The United Nations agency said current vaccines continue to protect against severe disease and death from JN.1 and other circulating variants of the Covid virus.
The US Centers for Disease Control and Prevention (CDC) earlier this month said that the subvariant JN.1 makes up about an estimated 15 per cent to 29 per cent of cases in the United States as of 8 December, according to the agency’s latest projections.
The CDC also said ther was currently no evidence that JN.1 presents an increased risk to public health relative to other currently circulating variants and an updated shot could keep Americans protected against the variant.
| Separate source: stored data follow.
(** The latest entry has executed only when everything has. *)
Lemma latest_done d k :
  timeline d → latest d = Some k → forallb (λ e, negb (e_point e =? k_point k)%nat) (inflight d) = true → inflight d = [].
Proof.
  intros [_ _ Hl] E Hf. rewrite E in Hl. destruct Hl as (_ & _ & Hl). destruct (inflight d) as [|e l]; [done|]. exfalso.
  destruct Hl as (x & Hx & Hp); [done|]. rewrite forallb_forall in Hf. specialize (Hf x). rewrite <-list_elem_of_In in Hf.
  specialize (Hf Hx). rewrite Hp, Nat.eqb_refl in Hf. done.
Qed.
Lemma submission_wp env w :
  inv w → wp (submission_is_complete env) (λ b w', inv w' ∧ settled w' = settled w ∧ (b = true → inflight (dev w') = [])) w.
Proof.
  intros Hi. apply wp_bind, wp_gets, wp_bind, wp_bind, wp_gets. cbn [ev_done ev_stream]. rewrite Nat.eqb_refl.
  pose proof (tl_latest _ (inv_time _ _ Hi)) as Hl.
  assert (∀ b : bool, (b = true → inflight (dev w) = []) →
    wp (if b then let! _ := modify reclaim_staging in let! _ := modify (set_uses []) in ret true else ret false)
       (λ b w', inv w' ∧ settled w' = settled w ∧ (b = true → inflight (dev w') = [])) w) as Hend.
  { intros [] Hb; [|by apply wp_ret]. apply wp_bind, wp_modify, wp_bind, wp_modify, wp_ret.
    by destruct (reclaimed watch w Hi (Hb eq_refl)) as [? ? ? ? ? ? ?]. }
  destruct (latest (dev w)) as [k|] eqn:E; [|by apply wp_ret, (Hend true)].
  apply wp_bind, wp_lift; [done|]. intros _ _. apply wp_gets. exact (Hend _ (latest_done _ _ (inv_time _ _ Hi) E)).
Qed.

(** ** Handles *)

Lemma storage_buffer_wp r b w :
  inv w → b ∈ handles (client w) → charge_of w (native b) = None →
  wp (storage_buffer r (native b)) (λ _ w', inv w' ∧ settled w' = settled w) w.
Proof.
  intros Hi Hb Hc. apply wp_bind, wp_lift; [done|]. intros _ _. apply wp_bind, wp_gets, wp_bind, wp_gets, wp_bind, wp_modify, wp_ret.
  assert (b ∈ buffers w) as Hbb by (unfold buffers; mem). split; [|done]. apply push_handle_inv; [done| |].
  - split; [exact (known_buffer watch w b Hi Hbb)|]. exact (eq_sym Hc).
  - cbn. intros Hh. apply (ly_apart _ (inv_layout _ _ Hi) _ Hh), visible_exposed, elem_of_app. left. by apply list_elem_of_fmap_2.
Qed.
Lemma import_wp n other hid w : inv w → wp (import n other hid) (λ _ w', inv w') w.
Proof.
  intros Hi. apply wp_bind, new_native_wp; [done|]. intros w' E H' [Hk Hf] _ Hc. apply wp_bind, wp_gets, wp_bind, wp_modify, wp_ret.
  apply push_handle_inv; [done|split; [done|by cbn; rewrite Hc]|]. cbn. mem.
Qed.
Lemma get_scratch_inv env n w : inv w → inv (get_scratch env n w).1.
Proof.
  intros Hi. unfold get_scratch. destruct (take_scratch n w) as [[b w']|] eqn:E; [by eapply take_scratch_inv|].
  eapply (wp_result watch); [|by apply allocate_wp]. by intros a w' (? & _).
Qed.
Lemma recycle_inv i w : inv w → inv (recycle i w).1.
Proof.
  intros Hi. unfold recycle. destruct (handles (client w) !! i) as [b|] eqn:E; [|done]. case_match; [by apply drop_stream_handle_inv|].
  case_match; [by apply keep_scratch_inv|by apply drop_stream_handle_inv].
Qed.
JN.1 was first detected in Luxembourg in August, before spreading to the US, UK, France and other countries.
Last week, China detected seven infections of the Covid subvariant.
Covid cases are on the rise again in England. The were 5,975 confirmed cases in England in the seven days up to 9 December, according to the most recently available data.
This was an increase of 39 per cent, according to the UK government’s figures. However, the true number of cases could be far higher after mandatory testing regimes were scrapped last year.
It is not yet known exactly how many of those cases were JN.1.
Some 97,904 symptomatic Covid-19 Omicron cases were reported across the UK as of 6 December, according to a ZOE health study, prompting calls from some for restrictions to be reintroduced.
JN.1, a sub-lineage of Omicron, has been categorised by the UK Health Security Agency (UKHSA) because of its mutation and “increasing prevalence within the UK and international data”.
Head of primary care and public health at Imperial College London, Prof Azeem Majeed, said JN.1 “appears to be the fastest growing variant in the UK at the moment”.